++++ RECORDS SHOWN ++++
(** All sources in turn: every request arrives. *)
Lemma swap_sources l : ∀ m g ps b finished,
  batch_holds f32 n ps b → to_go m g ps finished None → NoDup l → (∀ k, k ∈ l → (k ∉ finished) ∧ (k ∈ K)) → (∀ k, k ∈ K → (k ∈ l) ∨ (k ∈ finished)) →
  ∃ m' b' sw, foldM swap_from (m, b) l = Ok (m', b') ∧ batch_holds f32 n (swap_all sw ps) b' ∧ same_config b b' ∧
    (∀ k, place_at (swap_all sw ps) k = T k) ∧ (∀ k, is_Some (place_at (swap_all sw ps) k) ↔ is_Some (place_at ps k)) ∧
    (∀ i j, (i, j) ∈ sw → i ∈ K ∧ j ∈ K) ∧
    removed_list (ib_builder b') = removed_list (ib_builder b) ∧ added (ib_builder b') = added (ib_builder b) ∧
    moved (ib_builder b') = moved (ib_builder b) ++ (if is_pooling_model (ib_config b) then [] else map (λ '(i, j), (i, j, SWAP)) sw).
Proof.
  induction l as [|src l IH]; intros m g ps b finished Hb Hg Hnd Hl Hcov.
  - exists m, b, []. split_and!; try done; [|by intros i j ?%elem_of_nil|by destruct (is_pooling_model (ib_config b)); rewrite app_nil_r].
    intros k. simpl. rewrite <-(tg_target _ _ _ _ _ Hg). f_equal. destruct (decide (g k = k)) as [E|E]; [done|].
    pose proof (tg_moving _ _ _ _ _ Hg k E) as Hk. destruct (Hcov k Hk) as [?%elem_of_nil|Hf]; [done|]. by apply (tg_finished _ _ _ _ _ Hg).
  - apply NoDup_cons in Hnd as [Hsl Hnd]. destruct (Hl src ltac:(left)) as [Hsf HsK]. cbn [foldM].
    assert (Hin : is_Some (od_get m src)) by (apply od_get_keys; by rewrite (tg_keys _ _ _ _ _ Hg)). destruct Hin as [dst Hdst].
    assert (Hfrom : swap_from (m, b) src = swap_cycle (length m) src dst m b) by (unfold swap_from; by rewrite Hdst). rewrite Hfrom. clear Hfrom.
    assert (Hgs : g src = dst). { pose proof (tg_map _ _ _ _ _ Hg src Hsf ltac:(done)) as E. unfold mget in E. rewrite Hdst in E. by simpl in E. }
    assert (Hg1 : to_go m g ps finished (Some src)) by (destruct Hg; split; auto).
    destruct (swap_cycle_holds (length m) src dst m g ps b finished Hb Hg1 Hgs Hsf HsK) as (m1 & b1 & g1 & sw1 & -> & Hb1 & [Hc1 Hc2] & Hgo & Hlv & Hk1 & Hr1 & Ha1 & Hm1).
    { rewrite <-(length_fmap fst m). change (m.*1) with (od_keys m). rewrite (tg_keys _ _ _ _ _ Hg). apply length_filter. }
    cbn [mbind result_bind].
    destruct (IH m1 g1 (swap_all sw1 ps) b1 (src :: finished) Hb1 Hgo Hnd) as (m' & b' & sw & Hrun & Hb' & [Hd1 Hd2] & HT & Hlv' & Hk' & Hr' & Ha' & Hm').
    { intros k Hk. destruct (Hl k ltac:(by right)) as [? ?]. split; [|done]. intros [->|?]%elem_of_cons; done. }
    { intros k Hk. destruct (Hcov k Hk) as [[->|?]%elem_of_cons|?]; [right; left|by left|right; by right]. }
    assert (Happ : swap_all (sw1 ++ sw) ps = swap_all sw (swap_all sw1 ps)) by (unfold swap_all; by rewrite foldl_app).
    exists m', b', (sw1 ++ sw). rewrite Happ. split_and!; [done|done|split; congruence|done| | | | |].
    + intros k. by rewrite Hlv', Hlv.
    + intros i j [?|?]%elem_of_app; [by apply Hk1|by apply Hk'].
    + congruence.
    + congruence.
    + rewrite Hm', Hm1, Hc1. destruct (is_pooling_model (ib_config b)); [by rewrite !app_nil_r|]. by rewrite map_app, app_assoc.
Qed.
End Cycles.

(** ** The whole reordering *)

Lemma np_swap_perm {A} i j (l : list A) : np_swap i j l ≡ₚ l.
Proof.
  destruct (decide (i < length l ∧ j < length l)) as [[Hi Hj]|Hn].
  - apply Permutation_inj. split; [apply np_swap_length|]. exists (swap_ix i j). split; [|intros k; by apply np_swap_lookup].
    intros a b E. by rewrite <-(swap_ix_involutive i j a), E, swap_ix_involutive.
  - unfold np_swap. destruct (l !! i) eqn:E1, (l !! j) eqn:E2; try done. apply lookup_lt_Some in E1, E2. tauto.
Qed.

Lemma swap_all_requests l ps : requests (swap_all l ps) ≡ₚ requests ps.
Proof.
  unfold swap_all. revert ps. induction l as [|[i j] l IH]; intros ps; simpl; [done|]. rewrite IH. unfold requests. by rewrite np_swap_perm.
Qed.

Lemma od_get_zip {A} (a : list nat) (b : list A) x k v : NoDup a → a !! x = Some k → b !! x = Some v → od_get (zip a b) k = Some v.
Proof.
  intros Hd. revert b x. induction Hd as [|y a Hy Hd IH]; intros b x Ha Hb; [done|]. destruct b as [|w b]; [done|]. destruct x as [|x]; simpl in *; simplify_eq.
  - by rewrite decide_True.
  - rewrite decide_False; [by eapply IH|]. intros ->. by apply Hy, list_elem_of_lookup_2 with x.
Qed.

Lemma od_get_zip_none {A} (a : list nat) (b : list A) k : k ∉ a → od_get (zip a b) k = None.
Proof.
  intros Hk. apply od_get_None. intros Hin. apply Hk. unfold od_keys in Hin. clear Hk. revert b Hin.
  induction a as [|x a IH]; intros b Hin; [by apply elem_of_nil in Hin|]. destruct b as [|y b]; [by apply elem_of_nil in Hin|]. simpl in Hin.
  apply elem_of_cons in Hin as [->|Hin]; [left|right; by eapply IH].
Qed.

Definition region_of (num_scheduled_tokens : gmap string nat) (decode_threshold : nat) (p : Place) : option nat :=
  (λ s, req_region decode_threshold s (pl_computed p) (pl_prompt p)) <$> num_scheduled_tokens !! pl_id p.
Definition region_at sched thr (ps : places) (i : nat) : option nat := p ← place_at ps i; region_of sched thr p.

Lemma req_region_le t s c p : req_region t s c p ≤ 3.
Proof. unfold req_region. repeat case_match; lia. Qed.

Section Reorder.
Context (f32 : Q → Q) (sched : gmap string nat) (thr : nat).
Implicit Types (b : InputBatch) (ps : places).

(** The list of regions that the code computes. *)
Lemma regions_computed n ps b : batch_holds f32 n ps b → (∀ i, i < n → is_Some (place_at ps i)) →
  (∀ i p, place_at ps i = Some p → is_Some (sched !! pl_id p)) →
  ∃ scheduled, mapM_ok (λ id, id ← unwrap KeyError id; unwrap KeyError (sched !! id)) (ib_req_ids b) = Ok scheduled ∧
    ∃ regions, zip_with (λ s '(c, p), req_region thr s c p) scheduled
      (zip (take n (num_computed_tokens_cpu (ib_tokens b))) (take n (num_prompt_tokens (ib_tokens b)))) = regions ∧
    length regions = n ∧ ∀ i, i < n → regions !! i = region_at sched thr ps i.
Proof.
  intros H Hlive Hs. pose proof (bh_ids _ _ _ _ H) as [Hlen Hids].
  assert (Hrun : runs (mapM_ok (λ id, id ← unwrap KeyError id; unwrap KeyError (sched !! id)) (ib_req_ids b))
    (Forall2 (λ o s, ∃ id, o = Some id ∧ sched !! id = Some s) (ib_req_ids b))).
  { apply runs_mapM. intros o Ho. apply list_elem_of_lookup in Ho as [i Hi]. pose proof (lookup_lt_Some _ _ _ Hi) as Hlt. rewrite Hlen in Hlt.
    rewrite (Hids i Hlt) in Hi. destruct (Hlive i Hlt) as [p Hp]. rewrite Hp in Hi. injection Hi as <-. simpl. destruct (Hs i p Hp) as [s Hsp]. rewrite Hsp. simpl. by exists (pl_id p). }
  apply runs_Ok in Hrun as (scheduled & -> & HF). exists scheduled. split; [done|]. eexists. split; [done|].
  pose proof (Forall2_length _ _ _ HF) as Hl2. destruct (hold_dims _ _ _ _ (bh_tokens _ _ _ _ H)) as [D1 D2 D3 D4 D5 D6 D7 D8].
  pose proof (bh_count _ _ _ _ H) as Hps. pose proof (bh_in_use _ _ _ _ H) as Hn. split.
  - rewrite length_zip_with, length_zip_with, !length_take. lia.
  - intros i Hi. destruct (Hlive i Hi) as [p Hp]. pose proof (hold_at _ _ _ _ (bh_tokens _ _ _ _ H) i p Hp) as Hat.
    destruct (Forall2_lookup_l _ _ _ i (Some (pl_id p)) HF) as (s & Hsi & id & [= <-] & Hsid); [by rewrite Hids, Hp|].
    rewrite lookup_zip_with, Hsi. simpl. rewrite lookup_zip_with, !lookup_take_lt by done. rewrite (at_computed _ _ _ _ Hat), (at_prompt _ _ _ _ Hat). simpl.
    unfold region_at, region_of. rewrite Hp. simpl. by rewrite Hsid.
Qed.

(** Reordering, with the exchanges it makes. *)
Lemma reorder_holds n ps b : batch_holds f32 n ps b → (∀ i, i < n → is_Some (place_at ps i)) →
  (∀ i p, place_at ps i = Some p → is_Some (sched !! pl_id p)) →
  ∃ changed b' sw, reorder_batch_to_split_decodes_and_prefills sched thr b = Ok (changed, b') ∧ batch_holds f32 n (swap_all sw ps) b' ∧ same_config b b' ∧
    (∀ k, is_Some (place_at (swap_all sw ps) k) ↔ is_Some (place_at ps k)) ∧
    (∀ i j, (i, j) ∈ sw → is_Some (place_at ps i) ∧ is_Some (place_at ps j)) ∧
    (∃ target, StronglySorted le target ∧ ∀ i, i < n → region_at sched thr (swap_all sw ps) i = target !! i) ∧
    (changed = false → b' = b) ∧
    removed_list (ib_builder b') = removed_list (ib_builder b) ∧ added (ib_builder b') = added (ib_builder b) ∧
    moved (ib_builder b') = moved (ib_builder b) ++ (if is_pooling_model (ib_config b) then [] else map (λ '(i, j), (i, j, SWAP)) sw).
Proof.
  intros H Hlive Hs. unfold reorder_batch_to_split_decodes_and_prefills. rewrite (en_length _ _ _ _ (bh_ids _ _ _ _ H)).
  destruct (regions_computed n ps b H Hlive Hs) as (scheduled & -> & regions & Hreg & Hlen & Hat). cbn [mbind result_bind]. rewrite Hreg.
  assert (Hr3 : ∀ r, r ∈ regions → r ≤ 3).
  { intros r (i & Hi)%list_elem_of_lookup. pose proof (lookup_lt_Some _ _ _ Hi) as Hlt. rewrite Hlen in Hlt. rewrite (Hat i Hlt) in Hi.
    unfold region_at in Hi. apply bind_Some in Hi as (p & Hp & Hi). unfold region_of in Hi. apply fmap_Some in Hi as (s & _ & ->). apply req_region_le. }
  pose proof (src_regions regions Hr3) as Hsrc. cbv zeta in Hsrc. rewrite Hlen in Hsrc.
  set (target := target_regions_of regions) in *. set (orig := filter (λ i, regions !! i ≠ target !! i) (seq 0 n)) in *.
  assert (Htl : length target = n) by (unfold target; by rewrite target_length).
  assert (Horig : ∀ i, i ∈ orig ↔ i < n ∧ regions !! i ≠ target !! i) by (intros i; unfold orig; rewrite list_elem_of_filter, elem_of_seq; naive_solver lia).
  destruct orig as [|o orig'] eqn:Eo.
  { exists false, b, []. split_and!; try done; [by intros i j ?%elem_of_nil| |by destruct (is_pooling_model (ib_config b)); rewrite app_nil_r].
    exists target. split; [apply target_sorted|]. intros i Hi. simpl. rewrite <-Hat by done. destruct (decide (regions !! i = target !! i)) as [E|E]; [done|].
    exfalso. by apply (not_elem_of_nil i), Horig. }
  assert (Hne : orig ≠ []) by by rewrite Eo.
  rewrite <-Eo in Hsrc, Horig |- *. clear Eo o orig'. set (src := map (λ k, orig !!! k) (argsort (map (λ i, regions !!! i) orig))) in *. destruct Hsrc as [Hperm Hval].
  assert (HndO : NoDup orig) by (unfold orig; apply NoDup_filter, NoDup_seq). assert (HndS : NoDup src) by by rewrite Hperm.
  pose proof (Permutation_length Hperm) as Hls. assert (Hkeys : od_keys (zip src orig) = src) by (unfold od_keys; apply fst_zip; lia).
  set (T := λ j, place_at ps (mget (zip orig src) j)).
  assert (Hpair : ∀ x k v, src !! x = Some k → orig !! x = Some v → mget (zip src orig) k = v ∧ mget (zip orig src) v = k).
  { intros x k v Hk Hv. unfold mget. by rewrite (od_get_zip src orig x k v), (od_get_zip orig src x v k). }
  assert (Hout : ∀ k, k ∉ src → mget (zip src orig) k = k ∧ mget (zip orig src) k = k).
  { intros k Hk. unfold mget. rewrite od_get_zip_none by done. rewrite od_get_zip_none; [done|]. by rewrite <-Hperm. }
  assert (Hinv : ∀ k, mget (zip orig src) (mget (zip src orig) k) = k).
  { intros k. destruct (decide (k ∈ src)) as [[x Hx]%list_elem_of_lookup|Hk].
    - destruct (lookup_lt_is_Some_2 orig x) as [v Hv]; [rewrite <-Hls; by eapply lookup_lt_Some|]. destruct (Hpair x k v Hx Hv) as [-> ->]. done.
    - destruct (Hout k Hk) as [-> ->]. done. }
  assert (Hgo : to_go T src (zip src orig) (mget (zip src orig)) ps [] None).
  { split.
    - intros k. unfold T. by rewrite Hinv.
    - intros k k' E. apply (f_equal (mget (zip orig src))) in E. by rewrite !Hinv in E.
    - intros k Hk. destruct (decide (k ∈ src)); [done|]. by destruct (Hout k).
    - done.
    - intros k Hk. apply Hlive. apply Horig. by rewrite <-Hperm.
    - done.
    - by intros k ?%elem_of_nil. }
  rewrite Hkeys. destruct (swap_sources f32 n T src HndS src (zip src orig) _ ps b [] H Hgo HndS) as (m' & b' & sw & Hrun & Hb' & Hsame & HT & Hlv & Hk & Hrm & Ha & Hm).
  { intros k Hk. split; [apply not_elem_of_nil|done]. }
  { intros k Hk. by left. }
  exists true, b', sw. split_and!; try done.
  - destruct orig; [done|]. by rewrite Hrun.
  - intros i j Hij. destruct (Hk i j Hij) as [Hi Hj]. rewrite Hperm in Hi, Hj. apply Horig in Hi as [Hi _], Hj as [Hj _]. by split; apply Hlive.
  - exists target. split; [apply target_sorted|]. intros j Hj. unfold region_at. rewrite HT. unfold T.
    destruct (decide (j ∈ orig)) as [[x Hx]%list_elem_of_lookup|Hjn].
    + destruct (lookup_lt_is_Some_2 src x) as [k Hkx]; [rewrite Hls; by eapply lookup_lt_Some|]. destruct (Hpair x k j Hkx Hx) as [_ ->].
      trans (region_at sched thr ps k); [done|].
      assert (Hkn : k < n) by (apply Horig; rewrite <-Hperm; by eapply list_elem_of_lookup_2). rewrite <-Hat by done.
      assert (E : map (λ i, regions !!! i) src !! x = map (λ i, target !!! i) orig !! x) by by rewrite Hval. rewrite !map_lookup, Hkx, Hx in E. simpl in E.
      injection E as E. rewrite (list_lookup_lookup_total_lt regions k) by lia. rewrite (list_lookup_lookup_total_lt target j) by lia. by rewrite E.
    + destruct (Hout j) as [_ ->]; [by rewrite Hperm|]. trans (region_at sched thr ps j); [done|]. rewrite <-Hat by done.
      destruct (decide (regions !! j = target !! j)); [done|]. exfalso. by apply Hjn, Horig.
Qed.
(** C0: For a batch without holes whose requests are all scheduled, the exchanges along
    the cycles terminate with the same requests in the order of their regions
    (decodes, short extends, long extends, prefills), each with everything the
    batch has of it; a batch in that order is left alone. *)
Theorem reorder_correct n ps b : batch_holds f32 n ps b → (∀ i, i < n → is_Some (place_at ps i)) →
  (∀ i p, place_at ps i = Some p → is_Some (sched !! pl_id p)) →
  ∃ changed b' ps', reorder_batch_to_split_decodes_and_prefills sched thr b = Ok (changed, b') ∧ batch_holds f32 n ps' b' ∧
    requests ps' ≡ₚ requests ps ∧ (∀ i, i < n → is_Some (place_at ps' i)) ∧
    (∀ i j ri rj, i ≤ j → region_at sched thr ps' i = Some ri → region_at sched thr ps' j = Some rj → ri ≤ rj) ∧ (changed = false → b' = b).
Proof.
  intros H Hlive Hs. destruct (reorder_holds n ps b H Hlive Hs) as (changed & b' & sw & Hrun & Hb' & _ & Hlv & _ & (target & Hsorted & Hreg) & Hch & _).
  exists changed, b', (swap_all sw ps). split_and!; try done; [apply swap_all_requests|intros i Hi; by apply Hlv, Hlive|].
  assert (Hlt : ∀ k rk, region_at sched thr (swap_all sw ps) k = Some rk → k < n).
  { intros k rk Hk. unfold region_at in Hk. apply bind_Some in Hk as (p & Hp & _). by eapply batch_lt. }
  intros i j ri rj Hij Hi Hj. rewrite (Hreg i (Hlt _ _ Hi)) in Hi. rewrite (Hreg j (Hlt _ _ Hj)) in Hj. by eapply (sorted_lookup_le target i j).
Qed.
End Reorder.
++++
**TO DO**: Reproduce exactly, please, only the lines from the start of the data above to the line that contains "intros k. simpl.", with both ends kept.

**YOUR SOLUTION**:
(** All sources in turn: every request arrives. *)
Lemma swap_sources l : ∀ m g ps b finished,
  batch_holds f32 n ps b → to_go m g ps finished None → NoDup l → (∀ k, k ∈ l → (k ∉ finished) ∧ (k ∈ K)) → (∀ k, k ∈ K → (k ∈ l) ∨ (k ∈ finished)) →
  ∃ m' b' sw, foldM swap_from (m, b) l = Ok (m', b') ∧ batch_holds f32 n (swap_all sw ps) b' ∧ same_config b b' ∧
    (∀ k, place_at (swap_all sw ps) k = T k) ∧ (∀ k, is_Some (place_at (swap_all sw ps) k) ↔ is_Some (place_at ps k)) ∧
    (∀ i j, (i, j) ∈ sw → i ∈ K ∧ j ∈ K) ∧
    removed_list (ib_builder b') = removed_list (ib_builder b) ∧ added (ib_builder b') = added (ib_builder b) ∧
    moved (ib_builder b') = moved (ib_builder b) ++ (if is_pooling_model (ib_config b) then [] else map (λ '(i, j), (i, j, SWAP)) sw).
Proof.
  induction l as [|src l IH]; intros m g ps b finished Hb Hg Hnd Hl Hcov.
  - exists m, b, []. split_and!; try done; [|by intros i j ?%elem_of_nil|by destruct (is_pooling_model (ib_config b)); rewrite app_nil_r].
    intros k. simpl. rewrite <-(tg_target _ _ _ _ _ Hg). f_equal. destruct (decide (g k = k)) as [E|E]; [done|].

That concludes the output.